Jonathan Fanara Responsable des pages Littérature, Essais & Bandes dessinées et des actualités DVD/bluray

Les éditions Lett Motif publient Once Upon a Time… in Hollywood, le monde et sa doublure, de Damien Ziegler. L’auteur, qui n’en est pas à sa première analyse filmique, se penche avec érudition sur le dernier long métrage de Quentin Tarantino.

Comme souvent, Damien Ziegler éclaire une œuvre à la lumière de celles qui l’ont précédée. Avec Quentin Tarantino, cela renvoie à une esthétique pop et publicitaire, à une cinéphilie consommée et à des références picturales et littéraires parfois inattendues – mais toujours pertinentes. Once Upon a Time… in Hollywood, le monde et sa doublure effeuille ainsi le dernier film du cinéaste américain dans ses aspects les plus généraux comme les plus anecdotiques : la gestion de l’éclairage à la Tobe Hooper rencontre le flare inspiré d’Easy Rider, la dichotomie tragicomique d’un Woody Allen, le schématisme des fables des frères Grimm ou la violence sadique envers les personnages négatifs dont pouvait se prévaloir un Homère.

Doté d’un budget de 95 millions de dollars, l’un des plus importants dans la carrière de Quentin Tarantino, Once Upon a Time… in Hollywood affiche une longueur comparable à celle de ses précédents films, tels qu’Inglourious Basterds ou Django Unchained. Il s’emploie aussi à faire coexister et s’entrecroiser les arcs narratifs (à l’instar de Pulp Fiction), à portraiturer la société américaine des années 1960 et à proposer un dialogue impossible entre un Hollywood lisse et souvent clinquant, vecteur de liens et de communicabilité, sur lequel il s’attarde longuement, et une contre-culture symbolisée par des hippies dénués de relief psychologique, rejetés à la marge, et aussi dangereux que pathétiques.

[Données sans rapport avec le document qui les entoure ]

Definition is_video (self : File) : result bool :=
  startswith (mime_type self) "video/".

Definition document_types : list string :=
  [ "application/pdf";
    "application/msword";
    "application/vnd.openxmlformats-officedocument.wordprocessingml.document";
    "application/vnd.ms-excel";
    "application/vnd.openxmlformats-officedocument.spreadsheetml.sheet" ].

(** [self.mime_type in document_types]: membership in a set of strings hashes
    the object, which a list or a dict refuses. *)
Definition is_document (self : File) : result bool :=
  match mime_type self with
  | VStr s => Return (existsb (String.eqb s) document_types)
  | VList _ | VDict _ => Raise (Foreign builtin_TypeError "unhashable type")
  | _ => Return false
  end.

(** The fields of [File] that have no default, and all its fields. *)
Definition required_fields : list string :=
  ["id"; "filename"; "original_name"; "mime_type"; "size"; "storage_path";
   "file_url"; "user_id"].

Definition optional_fields : list string :=
  ["folder_id"; "width"; "height"; "duration"; "metadata"; "checksum";
   "is_public"; "download_count"; "created_at"; "updated_at"].

Definition known_field (k : string) : bool :=
  existsb (String.eqb k) (required_fields ++ optional_fields).

(** The constructor call [cls] makes with the entries of [data] as keyword
    arguments: an unknown keyword or a missing required one is a
    [TypeError]; a missing optional field takes its default. *)
Definition File_init (data : dict) : result File :=
  if negb (forallb (fun kv => known_field (fst kv)) data) then
    Raise (Foreign builtin_TypeError "unexpected keyword argument")
  else if negb (forallb (fun k => has_key k data) required_fields) then
    Raise (Foreign builtin_TypeError "missing required positional arguments")
  else
    Return {|
      id := get data "id";
      filename := get data "filename";
      original_name := get data "original_name";
      mime_type := get data "mime_type";
      size := get data "size";
      storage_path := get data "storage_path";
      file_url := get data "file_url";
      user_id := get data "user_id";
      folder_id := get_default data "folder_id" VNone;
      width := get_default data "width" VNone;
      height := get_default data "height" VNone;
      duration := get_default data "duration" VNone;
      metadata := get_default data "metadata" (VDict []);
      checksum := get_default data "checksum" VNone;
      is_public := get_default data "is_public" (VBool true);
      download_count := get_default data "download_count" (VInt 0);
      created_at := get_default data "created_at" VNone;
      updated_at := get_default data "updated_at" VNone
    |}.

(** [ts.replace('Z', '+00:00')] *)
Definition normalize_Z (ts : string) : string :=
  Utils.replace_char_by "Z"%char "+00:00" ts.

(** One of the two conversions of [from_dict]:
    [if ts and isinstance(ts, str): data[key] = datetime.fromisoformat(...)],
    where [ts] is the value read from [data] before either conversion.
    [fromisoformat] is the library's parser; it raises [ValueError] on a string
    it does not accept. *)
Definition convert_timestamp (fromisoformat : string -> option datetime)
    (key : string) (ts : value) (data : dict) : result dict :=
  match ts with
  | VStr s =>
      if truthy ts then
        match fromisoformat (normalize_Z s) with
        | Some t => Return (setitem key (VDatetime t) data)
        | None => Raise (Foreign builtin_ValueError "Invalid isoformat string")
        end
      else Return data
  | _ => Return data
  end.

(** [File.from_dict(data)]; [data.get] needs a dict. *)
Definition from_dict (fromisoformat : string -> option datetime)
    (data : value) : result File :=
  match data with
  | VDict d =>
      let created_at := get d "created_at" in
      let updated_at := get d "updated_at" in
      d <- convert_timestamp fromisoformat "created_at" created_at d ;;
      d <- convert_timestamp fromisoformat "updated_at" updated_at d ;;
      File_init d
  | _ => Raise (Foreign builtin_AttributeError "get")
  end.

(** [UploadResponse] and [UploadOptions] *)
Record UploadResponse := mk_UploadResponse {
  ur_success : value;
  ur_message : value;
  ur_data : list File;
  ur_failed : value;
  ur_counts : value
}.

Record UploadOptions := mk_UploadOptions {
  uo_folder_id : option string;
  uo_metadata : option dict;
  uo_original_name : option string
}.

Definition UploadOptions_default : UploadOptions :=
  {| uo_folder_id := None; uo_metadata := None; uo_original_name := None |}.

(** [TransformOptions], with the annotated types of its fields. *)
Record TransformOptions := mk_TransformOptions {
  to_width : option Z;
  to_height : option Z;
  to_fit : string;
  to_format : option string;
  to_quality : Z;
  to_blur : option Z;
  to_grayscale : bool;
  to_rotate : option Z
}.

(** [TransformOptions()] *)
Definition TransformOptions_default : TransformOptions :=
  {| to_width := None; to_height := None; to_fit := "cover";
     to_format := None; to_quality := 80; to_blur := None;
     to_grayscale := false; to_rotate := None |}.

(** [if n:] for an optional int, and for an optional str *)
Definition int_set (n : option Z) : option Z :=
  match n with
  | Some z => if z =? 0 then None else Some z
  | None => None
  end.

Definition str_set (s : option string) : option string :=
  match s with
  | Some t => if (t =? "")%string then None else Some t
  | None => None
  end.

(** [if cond: params[key] = text] on the dict being built *)
Definition put_if (entry : option (string * string))
    (params : list (string * string)) : list (string * string) :=
  match entry with
  | Some (k, v) => setitem k v params
  | None => params
  end.

Definition to_query_params (self : TransformOptions) : list (string * string) :=
  let params := [] in
  let params := put_if (option_map (fun z => ("w", str_int z)) (int_set (to_width self))) params in
  let params := put_if (option_map (fun z => ("h", str_int z)) (int_set (to_height self))) params in
  let params := put_if (option_map (fun s => ("fit", s)) (str_set (Some (to_fit self)))) params in
  let params := put_if (option_map (fun s => ("format", s)) (str_set (to_format self))) params in
  let params := put_if (option_map (fun z => ("quality", str_int z)) (int_set (Some (to_quality self)))) params in
  let params := put_if (option_map (fun z => ("blur", str_int z)) (int_set (to_blur self))) params in
  let params := put_if (if to_grayscale self then Some ("grayscale", "true") else None) params in
  let params := put_if (option_map (fun z => ("rotate", str_int z)) (int_set (to_rotate self))) params in
  params.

Pour s’en convaincre, Damien Ziegler rappelle le relatif désintérêt de Tarantino quant à la caractérisation de Charles Manson et ses ouailles, mais aussi la dimension absurde d’une vengeance aveugle s’abattant davantage sur un symbole – la villa d’un producteur qui a refusé à Manson sa caution et son soutien – que sur les personnes qui l’ont investi – dont Sharon Tate. Et puisque le mot est lâché, l’auteur ne se prive pas de problématiser la vengeance dans l’œuvre de Quentin Tarantino, ni d’imaginer la séquence où Rick et Cliff s’en font les exécutants comme une sorte de retour de boomerang fomenté depuis l’au-delà – il s’appuie notamment sur la blancheur du visage de Sharon Tate pour accréditer cette lecture et souligne par ailleurs sa parenté avec l’Ophélie d’Odilon Redon.

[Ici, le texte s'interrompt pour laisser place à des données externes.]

(** X16.  The rules of the referral form hold of every patient.  If every
    patient of a store was written as the form writes it, so is every
    patient after any sequence of operations and after a simulation run on
    top of it: the receiving hospital is one of the two referral hospitals,
    name, age, condition, referring physician and referring hospital are
    filled in, and the coordinates of both hospitals are those of the first
    row of the hospital data with that name.  The two referral hospitals
    have the same coordinates in the data, so every patient is received at
    (-0.0754, 34.7695); and no latitude of the data is zero, so "Accept
    Mission" starts a simulation for every patient. *)
Theorem referral_rules_hold (actions : list action)
    (schedule : nat → list action) (ambulance_id patient_id : string)
    (start_lat start_lng end_lat end_lng : float) (w : World)
    (pid : string) (p : Patient.t) :
  rules_hold (db w) →
  patients (db (run actions w)) !! pid = Some p
  ∨ patients
      (db (start_simulation schedule ambulance_id patient_id start_lat
             start_lng end_lat end_lng (run actions w)).1) !! pid = Some p →
  referral_rules p
  ∧ Patient.receiving_hospital_lat p = Some (-0.0754)%float
  ∧ Patient.receiving_hospital_lng p = Some 34.7695%float
  ∧ simulation_starts p.
Proof.
  intros Hw Hp.
  pose proof (run_effects actions w) as H1.
  pose proof (start_simulation_effects schedule ambulance_id patient_id
                start_lat start_lng end_lat end_lng (run actions w)) as H2.
  assert (H3 := transitivity H1 H2). clear H2. revert Hp H3.
  generalize (start_simulation schedule ambulance_id patient_id start_lat
                start_lng end_lat end_lng (run actions w)).1.
  intros w' Hp H3.
  assert (Hr : referral_rules p).
  { destruct Hp as [Hp|Hp].
    - by eapply (effects_preserve _ effect_rules _ _ H1 Hw).
    - by eapply (effects_preserve _ effect_rules _ _ H3 Hw). }
  split; [exact Hr|]. by apply referral_rules_simulation.
Qed.

Lemma referral_rules_hold_witness :
  rules_hold (db initial_world)
  ∧ ∃ p,
      patients (db (run one_transfer initial_world)) !! P1 = Some p
      ∧ Patient.status p = "Completed"
      ∧ Patient.receiving_hospital p = KCRH
      ∧ Patient.receiving_hospital_lat p = Some (-0.0754)%float
      ∧ simulation_starts p.
Proof.
  assert (Hw : rules_hold (db initial_world)).
  { intros pid p. by rewrite initial_patients, lookup_empty. }
  split; [exact Hw|].
  assert (Hp : ∃ p, patients (db (run one_transfer initial_world)) !! P1 = Some p
                    ∧ Patient.status p = "Completed"
                    ∧ Patient.receiving_hospital p = KCRH)
    by (eexists; vm_compute; repeat split; reflexivity).
  destruct Hp as (p & Hp & Hs & Hh). exists p.
  split; [exact Hp|]. split; [exact Hs|]. split; [exact Hh|].
  destruct (referral_rules_hold one_transfer (λ _, []) A1 P1
              0%float 0%float 0%float 0%float initial_world P1 p Hw
              (or_introl Hp)) as (_ & Hlat & _ & Hsim).
  split; [exact Hlat|exact Hsim].
Defined.

(** ** A patient assigned twice *)

Lemma on_transfer_for_named pid a :
  pid ≠ "" → on_transfer_for pid a = dispatched_for pid a.
Proof. intros Hne. unfold on_transfer_for. by rewrite (truthy_Some _ Hne). Qed.

Lemma confirm_assignment_selected db user pc ac pid p aid a :
  pid ≠ "" →
  plain_id aid →
  ReferralUI.active_patients db (hospital user) !! pc = Some (pid, p) →
  get_available_ambulances db !! ac = Some (aid, a) →
  ReferralUI.confirm_assignment db user pc ac
  = (st_success "Ambulance assigned successfully!",
     set_ambulances (insert aid (dispatched_for pid a))
       (set_patients (insert pid (assigned_to aid p)) db)).
Proof.
  intros Hne Hplain Hpc Hac. unfold ReferralUI.confirm_assignment.
  rewrite Hpc.
  pose proof Hpc as Hp. pose proof Hac as Ha.
  apply list_elem_of_lookup_2, active_patient_status in Hp as [Hp _].
  apply list_elem_of_lookup_2, available_ambulance_lookup in Ha as [Ha _].
  cbn [fst snd] in Hp, Ha.
  destruct (get_available_ambulances db) as [|amb0 rest] eqn:Hav; [done|].
  cbv zeta. unfold selectbox. rewrite lookup_map, Hac.
  cbn [fmap option_fmap option_map].
  rewrite (split_label_plain (aid, a)) by exact Hplain. cbn [fst snd].
  rewrite (assign_ambulance_known _ _ _ _ Hp).
  rewrite (update_ambulance_status_found _ _ _ a) by exact Ha.
  by rewrite on_transfer_for_named.
Qed.

Lemma active_after_assignment db user_hospital pid p aid d :
  (pid, p) ∈ ReferralUI.active_patients db user_hospital →
  patients d = <[pid := assigned_to aid p]> (patients db) →
  (pid, assigned_to aid p) ∈ ReferralUI.active_patients d user_hospital.
Proof.
  unfold ReferralUI.active_patients, get_all_patients. intros Hin Hd.
  rewrite Hd.
  repeat case_match; apply filter_rows_lookup in Hin as [_ Hf];
    (apply filter_rows_elem; [cbn; by rewrite lookup_insert_eq|]);
    cbn in *; try done.
  - apply andb_true_iff in Hf as [-> _]. done.
  - apply andb_true_iff in Hf as [-> _]. done.
Qed.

Le montage, la narration tripartite, les coupes, les jump cuts, le « cool », les couleurs et le rendu chromatique, le deuil impossible (parallèle avec Christopher Nolan), la justice préventive (cette fois avec Minority Report), le traitement et la légitimité du châtiment (avec Peter Pan, notamment), le point d’équilibre entre pessimisme et optimisme ou encore la notion de bien et de mal irriguent la réflexion, pour le moins étayée (plus de 300 pages), de Damien Ziegler. Au cours de sa démonstration, qui fait dialoguer Once Upon a Time… in Hollywood avec Edgar Allan Poe, John Ford, Martin Scorsese, les théâtres du baroque et de l’absurde ou encore Andy Warhol, l’auteur érige la ruine du ranch Spahn en doublure dévoyée de la ville de Los Angeles, Rick en personnage du Nouvel Hollywood (sentimental, larmoyant) et la dualité en thématique riche et plurielle (l’acteur/le cascadeur, la réalité/la version alternative, les multiples interchangeabilités, etc.). Et si le lecteur se perd par moments en chemin, il aura au moins l’assurance de glaner çà et là quelques analyses précieuses.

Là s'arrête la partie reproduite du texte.